Are you feeling lonely? AA has a slogan for that. Resentful? Yeah, there’s a slogan for that. Angry? AA has lots of slogans for that one.
It seems like they have a slogan for any circumstance, or any question that could pop up. Heck, they even have a slogan for slogans: “Slogans are wisdom, written in shorthand”. It’s enough to make your head spin.
I’ve never been a big fan of slogans myself. I don’t think they are wise at all. To me, they are lazy, and even contradictory. Sure, the early bird catches the worm; but patience is a virtue. And I know know I should take what I want and leave the rest, but I also have to do the steps or die (I don’t do the steps, ‘cuz I figure I’ll die anyway, whether I do the steps or not).

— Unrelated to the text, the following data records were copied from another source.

Definition process_start_event (p : ProcessCommon) (version : Z) : ProcessStartEvent :=
  mkProcessStartEvent (pc_process_id p) (pc_parent_process_id p) (pc_session_id p) (pc_exit_status p)
    (pc_unique_process_key p) (pc_directory_table_base p) (pc_image_file_name p) (pc_command_line p)
    (pc_user_sid p) version.

Definition process_end_event (p : ProcessCommon) (version : Z) : ProcessEndEvent :=
  mkProcessEndEvent (pc_process_id p) (pc_parent_process_id p) (pc_session_id p) (pc_exit_status p)
    (pc_unique_process_key p) (pc_directory_table_base p) (pc_image_file_name p) (pc_command_line p)
    (pc_user_sid p) version.

Definition parse_process_version (version : Z) (data : list Z) (pointer_size : Z) : res none ProcessCommon :=
  match version with
  | 0 => parse_v0 data pointer_size
  | 1 => parse_v1 data pointer_size
  | 2 => parse_v2 data pointer_size
  | 3 | 4 => parse_v3_v4 data pointer_size
  | _ => Err NoneV
  end.

Definition decode_process_parts (version opcode pointer_size : Z) (data : list Z) : res none DecodedEvent :=
  if negb (opcode =? PROCESS_START) && negb (opcode =? PROCESS_END) then Err NoneV
  else
    let! parsed := parse_process_version version data pointer_size in
    if opcode =? PROCESS_START then Ok (Decoded_ProcessStart (process_start_event parsed version))
    else if opcode =? PROCESS_END then Ok (Decoded_ProcessEnd (process_end_event parsed version))
    else Err NoneV.

(** ** image.rs *)

Definition IMAGE_LOAD : Z := 10.
Definition IMAGE_UNLOAD : Z := 2.

Definition required_size_v3 (pointer_size : Z) : Z := 12 * 4 + 4 * pointer_size.

Record ImageCommon := mkImageCommon {
  ic_process_id : Z;
  ic_image_base : Z;
  ic_image_size : Z;
  ic_checksum : Z;
  ic_timestamp : Z;
  ic_default_base : Z;
  ic_file_name : str }.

I have an old Army buddy named Phil who joined AA. We were pretty close — until he joined AA and started talking in slogans. I told him I didn’t like this new AA Phil. I liked the old Phil, even if he did drunk dial my wife, and throw up in the back of my Lincoln Town car once when I drove him home from a party. I stood by Phil during some bad times, but he likes his new AA friends better. They told him I was a bad influence (They probably don’t like 60 Minutes. They are probably more into that Catch a Predator show. I can see why, because I know a number of the sex predators caught on that show got sent to AA, and are now part of Phil’s new family).
Phil told me he has this disease, and that I have it, too. I don’t think I have it. I know my prostate is now bigger than a grapefruit, but I can feel that. I told Phil that he might be wrong about this one, but he told me that denial is one of the symptoms, and that I have a disease that tells me I don’t have a disease. When I told that didn’t make much sense to me, he told me that I need a check up from the neck up.
I told Phil that I was a little resentful that he had abandoned his old friends. He suggested I start my own AA meeting to take care of that, and that all I needed was a resentment and a coffee pot. I thought that sounded a little dumb, but I didn’t tell Phil. He looked too proud of that statement, like he had made it up himself. Then he told me that the road to sobriety is a simple journey for confused people with a complicated disease.
I think PhiI is now crazy. I want my friend back. I wonder if there is a slogan for that.